For every entry below, retype it exactly as it reads.

### Records to use

Definition str_column (k : string) (results : list row) : option (list pyval) := map (λ v, PyStr (str v)) <$> column k results.
Definition failure_rates (results : list row) : option (list pyval) := mapM failure_rate_item results.

(** ** The plots *)

Definition draw_load_vs_latency (results : list row) (output_file : string) : Drawing unit :=
  figure output_file 1 (columns (column "request_rate") (column "p99_latency") results) (λ pts,
    emit (DLine 0 "o" EmptyString pts) ;;
    decorate 0 "Request Rate (requests/sec)" "P99 Latency (ms)" "Load vs P99 Latency" false ;;
    note_points 0 "ms" pts).

Definition draw_batch_size_vs_throughput (results : list row) (output_file : string) : Drawing unit :=
  figure output_file 1 (columns (str_column "batch_size") (column "throughput") results) (λ pts,
    emit (DBars 0 ["#2ca02c"%string] pts) ;;
    decorate 0 "Batch Size" "Throughput (requests/sec)" "Batch Size vs Throughput" true ;;
    text_bars 0 EmptyString pts.*2).

Definition draw_batch_size_vs_p99 (results : list row) (output_file : string) : Drawing unit :=
  figure output_file 1 (columns (str_column "batch_size") (column "p99_latency") results) (λ pts,
    emit (DBars 0 ["#ff7f0e"%string] pts) ;;
    decorate 0 "Batch Size" "P99 Latency (ms)" "Batch Size vs P99 Latency" true ;;
    text_bars 0 "ms" pts.*2).

Definition palette : list string := ["#1f77b4"; "#ff7f0e"; "#2ca02c"]%string.

Definition draw_scheduler_comparison (results : list row) (output_file : string) : Drawing unit :=
  figure output_file 1 (columns (column "scheduler") (column "p99_latency") results) (λ pts,
    emit (DBars 0 (take (length pts) palette) pts) ;;
    decorate 0 "Scheduler Strategy" "P99 Latency (ms)" "Scheduler Comparison - P99 Latency" true ;;
    text_bars 0 "ms" pts.*2).

Definition draw_failure_rate_vs_p99 (results : list row) (output_file : string) : Drawing unit :=
  figure output_file 1 (columns failure_rates (column "p99_latency") results) (λ pts,
    emit (DLine 0 "s" EmptyString pts) ;;
    decorate 0 "Injected Failure Rate" "P99 Latency (ms)" "Failure Injection - P99 Latency Impact" false ;;
    emit (DPercentAxis 0) ;; note_points 0 "ms" pts).

Definition draw_failure_rate_vs_throughput (results : list row) (output_file : string) : Drawing unit :=
  figure output_file 1 (columns failure_rates (column "throughput") results) (λ pts,
    emit (DLine 0 "o" EmptyString pts) ;;
    decorate 0 "Injected Failure Rate" "Throughput (requests/sec)" "Failure Injection - Throughput Impact" false ;;
    emit (DPercentAxis 0) ;; note_points 0 EmptyString pts).

(** The rows of the sweep are read while it is drawn. *)
Definition sweep_markers : list (string * string) := [("fifo", "o"); ("batching", "s"); ("latency_aware", "^")]%string.

Definition draw_latency_sweep (results : list row) (output_file : string) : Drawing unit :=
  figure output_file 1 (Some tt) (λ _,
    d_each (λ _ sm, lines ← d_opt (sweep_line results sm.1);
                    d_each (λ _ line, emit (DLine 0 sm.2 line.1 line.2)) 0 lines) 0 sweep_markers ;;
    emit (DXLabel 0 "Request Rate (req/s)") ;; emit (DYLabel 0 "P99 Latency (ms)") ;;
    emit (DTitle 0 "Request Rate Sweep — P99 Latency by Scheduler") ;; emit (DLegend 0) ;; emit (DGrid 0 false)).

Definition scheduler_color (s : pyval) : string :=
  match s with
  | PyStr s => default "#999999"%string (dict_lookup [("fifo", "#1f77b4"); ("batching", "#ff7f0e"); ("latency_aware", "#2ca02c")]%string s)
  | _ => "#999999"
  end.

Definition draw_bursty_comparison (results : list row) (output_file : string) : Drawing unit :=
  figure output_file 1 (columns (column "scheduler") (column "p99_latency") results) (λ pts,
    emit (DBars 0 (scheduler_color <$> pts.*1) pts) ;;
    text_bars 0 "ms" pts.*2 ;;
    decorate 0 "Scheduler Strategy" "P99 Latency (ms)" "Bursty Traffic — P99 Latency by Scheduler" true).

(** [r["failure_rate_actual"] * 100]. *)
Definition error_percents (results : list row) : option (list pyval) :=
  mapM (λ r, v ← dict_lookup r "failure_rate_actual"; q ← py_number v; Some (PyFloat (q * 100)%Q)) results.

Definition fault_panel (phases : list pyval) (panel : nat) (values : list pyval) (title ylabel : string) : Drawing unit :=
  emit (DBars panel ["#2ca02c"; "#d62728"]%string (zip phases values)) ;;
  text_on_bars panel ylabel values ;;
  emit (DTitle panel title) ;; emit (DYLabel panel ylabel) ;; emit (DGrid panel true).

Definition draw_fault_tolerance (results : list row) (output_file : string) : Drawing unit :=
  figure output_file 3 (phases ← column "phase" results; p99s ← column "p99_latency" results;
                        throughputs ← column "throughput" results; error_rates ← error_percents results;
                        Some (phases, p99s, throughputs, error_rates)) (λ '(phases, p99s, throughputs, error_rates),
    fault_panel phases 0 p99s "P99 Latency" "ms" ;;
    fault_panel phases 1 throughputs "Throughput" "req/s" ;;
    fault_panel phases 2 error_rates "Error Rate" "%" ;;
    emit (DSupTitle "Fault Tolerance: Worker Failure & Recovery")).

Definition scaling_panel (counts : list pyval) (panel : nat) (values : list pyval) (color suffix ylabel title : string) : Drawing unit :=
  emit (DBars panel [color] (zip counts values)) ;; text_bars panel suffix values ;;
  decorate panel "Number of Workers" ylabel title true.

######

*Exercise response*:
Definition str_column (k : string) (results : list row) : option (list pyval) := map (λ v, PyStr (str v)) <$> column k results.
Definition failure_rates (results : list row) : option (list pyval) := mapM failure_rate_item results.

(** ** The plots *)

Definition draw_load_vs_latency (results : list row) (output_file : string) : Drawing unit :=
  figure output_file 1 (columns (column "request_rate") (column "p99_latency") results) (λ pts,
    emit (DLine 0 "o" EmptyString pts) ;;
    decorate 0 "Request Rate (requests/sec)" "P99 Latency (ms)" "Load vs P99 Latency" false ;;
    note_points 0 "ms" pts).

Definition draw_batch_size_vs_throughput (results : list row) (output_file : string) : Drawing unit :=
  figure output_file 1 (columns (str_column "batch_size") (column "throughput") results) (λ pts,
    emit (DBars 0 ["#2ca02c"%string] pts) ;;
    decorate 0 "Batch Size" "Throughput (requests/sec)" "Batch Size vs Throughput" true ;;
    text_bars 0 EmptyString pts.*2).

Definition draw_batch_size_vs_p99 (results : list row) (output_file : string) : Drawing unit :=
  figure output_file 1 (columns (str_column "batch_size") (column "p99_latency") results) (λ pts,
    emit (DBars 0 ["#ff7f0e"%string] pts) ;;
    decorate 0 "Batch Size" "P99 Latency (ms)" "Batch Size vs P99 Latency" true ;;
    text_bars 0 "ms" pts.*2).

Definition palette : list string := ["#1f77b4"; "#ff7f0e"; "#2ca02c"]%string.

Definition draw_scheduler_comparison (results : list row) (output_file : string) : Drawing unit :=
  figure output_file 1 (columns (column "scheduler") (column "p99_latency") results) (λ pts,
    emit (DBars 0 (take (length pts) palette) pts) ;;
    decorate 0 "Scheduler Strategy" "P99 Latency (ms)" "Scheduler Comparison - P99 Latency" true ;;
    text_bars 0 "ms" pts.*2).

Definition draw_failure_rate_vs_p99 (results : list row) (output_file : string) : Drawing unit :=
  figure output_file 1 (columns failure_rates (column "p99_latency") results) (λ pts,
    emit (DLine 0 "s" EmptyString pts) ;;
    decorate 0 "Injected Failure Rate" "P99 Latency (ms)" "Failure Injection - P99 Latency Impact" false ;;
    emit (DPercentAxis 0) ;; note_points 0 "ms" pts).

Definition draw_failure_rate_vs_throughput (results : list row) (output_file : string) : Drawing unit :=
  figure output_file 1 (columns failure_rates (column "throughput") results) (λ pts,
    emit (DLine 0 "o" EmptyString pts) ;;
    decorate 0 "Injected Failure Rate" "Throughput (requests/sec)" "Failure Injection - Throughput Impact" false ;;
    emit (DPercentAxis 0) ;; note_points 0 EmptyString pts).

(** The rows of the sweep are read while it is drawn. *)
Definition sweep_markers : list (string * string) := [("fifo", "o"); ("batching", "s"); ("latency_aware", "^")]%string.

Definition draw_latency_sweep (results : list row) (output_file : string) : Drawing unit :=
  figure output_file 1 (Some tt) (λ _,
    d_each (λ _ sm, lines ← d_opt (sweep_line results sm.1);
                    d_each (λ _ line, emit (DLine 0 sm.2 line.1 line.2)) 0 lines) 0 sweep_markers ;;
    emit (DXLabel 0 "Request Rate (req/s)") ;; emit (DYLabel 0 "P99 Latency (ms)") ;;
    emit (DTitle 0 "Request Rate Sweep — P99 Latency by Scheduler") ;; emit (DLegend 0) ;; emit (DGrid 0 false)).

Definition scheduler_color (s : pyval) : string :=
  match s with
  | PyStr s => default "#999999"%string (dict_lookup [("fifo", "#1f77b4"); ("batching", "#ff7f0e"); ("latency_aware", "#2ca02c")]%string s)
  | _ => "#999999"
  end.

Definition draw_bursty_comparison (results : list row) (output_file : string) : Drawing unit :=
  figure output_file 1 (columns (column "scheduler") (column "p99_latency") results) (λ pts,
    emit (DBars 0 (scheduler_color <$> pts.*1) pts) ;;
    text_bars 0 "ms" pts.*2 ;;
    decorate 0 "Scheduler Strategy" "P99 Latency (ms)" "Bursty Traffic — P99 Latency by Scheduler" true).

(** [r["failure_rate_actual"] * 100]. *)
Definition error_percents (results : list row) : option (list pyval) :=
  mapM (λ r, v ← dict_lookup r "failure_rate_actual"; q ← py_number v; Some (PyFloat (q * 100)%Q)) results.

Definition fault_panel (phases : list pyval) (panel : nat) (values : list pyval) (title ylabel : string) : Drawing unit :=
  emit (DBars panel ["#2ca02c"; "#d62728"]%string (zip phases values)) ;;
  text_on_bars panel ylabel values ;;
  emit (DTitle panel title) ;; emit (DYLabel panel ylabel) ;; emit (DGrid panel true).

Definition draw_fault_tolerance (results : list row) (output_file : string) : Drawing unit :=
  figure output_file 3 (phases ← column "phase" results; p99s ← column "p99_latency" results;
                        throughputs ← column "throughput" results; error_rates ← error_percents results;
                        Some (phases, p99s, throughputs, error_rates)) (λ '(phases, p99s, throughputs, error_rates),
    fault_panel phases 0 p99s "P99 Latency" "ms" ;;
    fault_panel phases 1 throughputs "Throughput" "req/s" ;;
    fault_panel phases 2 error_rates "Error Rate" "%" ;;
    emit (DSupTitle "Fault Tolerance: Worker Failure & Recovery")).

Definition scaling_panel (counts : list pyval) (panel : nat) (values : list pyval) (color suffix ylabel title : string) : Drawing unit :=
  emit (DBars panel [color] (zip counts values)) ;; text_bars panel suffix values ;;
  decorate panel "Number of Workers" ylabel title true.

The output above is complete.